Figure 6. T_FHX13 tumor-infiltrating lymphocytes (TIL) in human breast cancer (BC) are correlated with specific B-TIL maturation stages.

(A–H) Flow cytometric analyses. (A) CXCR5 expression in specific lymphocyte subpopulations from patient peripheral blood (P-PB) and BC (n = range 16–27 BC).
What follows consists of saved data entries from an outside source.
(* ===== verification/XPipeProps.v ===== *)
(** * xpipe: bytes come out in the order they went in *)
From S2P Require Import Prelude XPipe.

Local Open Scope Z_scope.

Section pipe.
Variable MaxBufferSize : Z.
Hypothesis max_pos : 0 < MaxBufferSize.
Implicit Types (p : XPipe) (w : world).

Local Abbreviation write_put := (write_put MaxBufferSize).
Local Abbreviation write_section := (write_section MaxBufferSize).
Local Abbreviation write_resume := (write_resume MaxBufferSize).
Local Abbreviation step := (step MaxBufferSize).
Local Abbreviation reachable := (reachable MaxBufferSize).

(** ** What the sections do to the buffer *)
Lemma on_trigger_buffer sd f p : buffer (on_trigger sd f p) = buffer p.
Proof. by destruct sd. Qed.

Lemma close_buffer p : buffer (close p).1 = buffer p.
Proof. unfold close. by destruct (closed p). Qed.

Lemma wait_enter_buffer sd now p p' e : wait_enter sd now p = (p', e) → buffer p' = buffer p.
Proof. unfold wait_enter. repeat bcase; intros [= <- <-]; by rewrite ?on_trigger_buffer. Qed.

Lemma wait_leave_buffer sd c now p p' e : wait_leave sd c now p = (p', e) → buffer p' = buffer p.
Proof.
  unfold wait_leave. repeat bcase; intros [= <- <-]; by rewrite ?close_buffer, ?on_trigger_buffer.
Qed.

Lemma read_take_buffer n p p' d : read_take n p = (p', d) → buffer p = d ++ buffer p'.
Proof. unfold read_take. intros [= <- <-]. cbn. by rewrite take_drop. Qed.

Lemma read_section_buffer n now p p' o :
  read_section n now p = (p', o) → buffer p = (if o is Returns d _ then d else []) ++ buffer p'.
Proof.
  unfold read_section. bcase.
  - destruct (wait_enter RSide now p) as [p1 [e|]] eqn:E; apply wait_enter_buffer in E; intros [= <- <-]; done.
  - destruct (read_take n p) as [p1 d] eqn:E. apply read_take_buffer in E. by intros [= <- <-].
Qed.

Lemma read_resume_buffer n c now p p' o :
  read_resume n c now p = (p', o) → buffer p = (if o is Returns d _ then d else []) ++ buffer p'.
Proof.
  unfold read_resume. destruct (wait_leave RSide c now p) as [p1 [e|]] eqn:E; apply wait_leave_buffer in E; rewrite <- E.
  - bcase; [by intros [= <- <-]|]. destruct (read_take n p1) as [p2 d] eqn:E2. apply read_take_buffer in E2. by intros [= <- <-].
  - apply read_section_buffer.
Qed.

(** The write loop accepts a prefix, never overfills the buffer, and ends. *)
Lemma write_section_spec fuel b n now p :
  zlen (buffer p) ≤ MaxBufferSize → (zlen b = 0 ∨ zlen (buffer p) = MaxBufferSize ∨ (2 ≤ fuel)%nat) →
  ∃ p' o b' n' acc, write_section fuel b n now p = Some (p', o, b', n') ∧
    b = acc ++ b' ∧ buffer p' = buffer p ++ acc ∧ zlen (buffer p') ≤ MaxBufferSize ∧ n' = n + zlen acc ∧
    (∀ m e, o = Returns m e → m = n' ∧ (e = None → b' = [])).
Proof.
  revert b n p. induction fuel as [|fuel IH]; intros b n p Hb Hf; cbn [XPipe.write_section].
  all: bcase; [apply zlen_0_nil in Heqb0 as ->; exists p, (Returns n None), [], n, []; rewrite !app_nil_r;
    split_and!; try done; [by rewrite zlen_nil; lia|by intros m e [= <- <-]]|].
  all: bcase; [destruct (wait_enter WSide now p) as [p1 [e|]] eqn:E; apply wait_enter_buffer in E;
    eexists _, _, b, n, []; rewrite E, ?app_nil_r; (split_and!; [done..|by rewrite zlen_nil; lia|]);
    [by intros m e' [= <- <-]|done]|].
  - lia.
  - rewrite (proj2 (Z.ltb_lt 0 _)) by lia. unfold XPipe.write_put.
    set (m := Z.min _ _). set (p1 := on_trigger _ _ _).
    assert (0 < m ≤ zlen b) as Hm by (pose proof (zlen_nonneg b); lia).
    assert (zlen (take (Z.to_nat m) b) = m) as Hl by (unfold zlen in *; rewrite length_take; lia).
    assert (buffer p1 = buffer p ++ take (Z.to_nat m) b) as Eb by done.
    destruct (IH (drop (Z.to_nat m) b) (n + m) p1) as (p' & o & b' & n' & acc & -> & E1 & E2 & E3 & E4 & E5).
    + rewrite Eb, zlen_app, Hl. lia.
    + rewrite Eb, zlen_app, Hl. destruct (decide (m = zlen b)); [left|right; left; lia].
      unfold zlen in *. rewrite length_drop. lia.
    + exists p', o, b', n', (take (Z.to_nat m) b ++ acc). split_and!; try done.
      * by rewrite <- app_assoc, <- E1, take_drop.
      * by rewrite E2, Eb, <- app_assoc.
      * rewrite zlen_app, Hl. lia.
Qed.

Lemma write_resume_spec b n c now p :
  zlen (buffer p) ≤ MaxBufferSize →
  ∃ p' o b' n' acc, write_resume b n c now p = Some (p', o, b', n') ∧
    b = acc ++ b' ∧ buffer p' = buffer p ++ acc ∧ zlen (buffer p') ≤ MaxBufferSize ∧ n' = n + zlen acc ∧
    (∀ m e, o = Returns m e → m = n' ∧ (e = None → b' = [])).
Proof.
  intros Hb. unfold XPipe.write_resume. destruct (wait_leave WSide c now p) as [p1 [e|]] eqn:E; apply wait_leave_buffer in E; rewrite <- E in Hb |- *.
  - exists p1, (Returns n (Some e)), b, n, []. rewrite !app_nil_r. split_and!; try done; [by rewrite zlen_nil; lia|by intros m e' [= <- <-]].
  - apply write_section_spec; [done|]. right. right. lia.
Qed.

(** ** The stream *)
Definition stream_ok w : Prop := sent w = received w ++ buffer (pipe w) ∧ zlen (buffer (pipe w)) ≤ MaxBufferSize.

Lemma end_read_ok t n r w p :
  stream_ok w → buffer p = buffer (pipe w) → buffer p = (if r.2 is Returns d _ then d else []) ++ buffer r.1 →
  stream_ok (end_read t n r w).
Proof.
  intros [Hs Hb] Hp Hr. destruct r as [p' [d e|]]; cbn in *; rewrite <- Hp in *; split; cbn.
  - by rewrite Hs, Hr, app_assoc.
  - rewrite Hr, zlen_app in Hb. pose proof (zlen_nonneg d). lia.
  - by rewrite Hs, Hr.
  - by rewrite <- Hr.
Qed.

Lemma end_write_ok t b p' o b' n' acc w p :
  stream_ok w → buffer p = buffer (pipe w) → b = acc ++ b' → buffer p' = buffer p ++ acc →
  zlen (buffer p') ≤ MaxBufferSize → stream_ok (end_write t b (p', o, b', n') w).
Proof.
  intros [Hs _] Hp Hb Hp' Hm. split; cbn; [|done]. rewrite Hp', Hp, Hs, Hb, length_app.
  replace (length acc + length b' - length b')%nat with (length acc) by lia. by rewrite take_app_length, app_assoc.
Qed.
One-way ANOVA followed by Tukey’s test. (A–D) Gating strategies are shown in Supplemental Figure 6A; ^$B cells were analyzed in the total cell gate. (B) Correlation between the number of CXCR5⁺ cells in specific TIL subpopulations and total CXCL13⁺ TIL in fresh BC homogenates. (C) Germinal center (GC) T_FH (PD-1^hiCXCR5^hi) or T_FHX13 (CXCL13⁺CD4⁺; red) cells in tonsils and BC (dot plots); correlation between #GC T_FH and #T_FHX13 BC TIL (graph). (D) Equally high T_FHX13 TIL responses (left) but distinct proliferating (Ki67⁺) B-TIL subpopulations (middle and right) in 2 BC. B cell differentiation markers are shown for total CD19⁺ (green) and Ki67⁺CD19⁺ (blue) B-TIL (GC B cells = CD38⁺IgD^–; plasmablasts/plasma cells [PC] = CD38^hiIgD^– or CD38^hiCD27^int/hi; CD27 = memory B cell marker). (E) Correlation between #GC T_FH and #T_FHX13 TIL defined in C and #B-TIL subpopulations defined in D. (F) Correlation between % memory cells (excluding PC) in Ki67⁺ B-TIL (lymphocyte gate) and PC in Ki67⁺ total B-TIL (total cell gate) from 4 BC with sufficient numbers of Ki67⁺ B-TIL (gating strategies in Supplemental Figure 6B). (G) PD-1/ICOS–defined CD4⁺ T cell subpopulations from tonsils. (H) CD45RA and CXCR5 expression on PD-1^loICOS^loCD4⁺ T cells from tonsils and BC. (I) Expression of PDCD1 (PD-1), CXCL13, and IL21 genes (qPCR) in CD4⁺ T cell subpopulations sorted from 5 tonsils. One-way ANOVA followed by Sidak’s test. *P < 0.05, **P < 0.01, ***P < 0.001, ****P < 0.0001.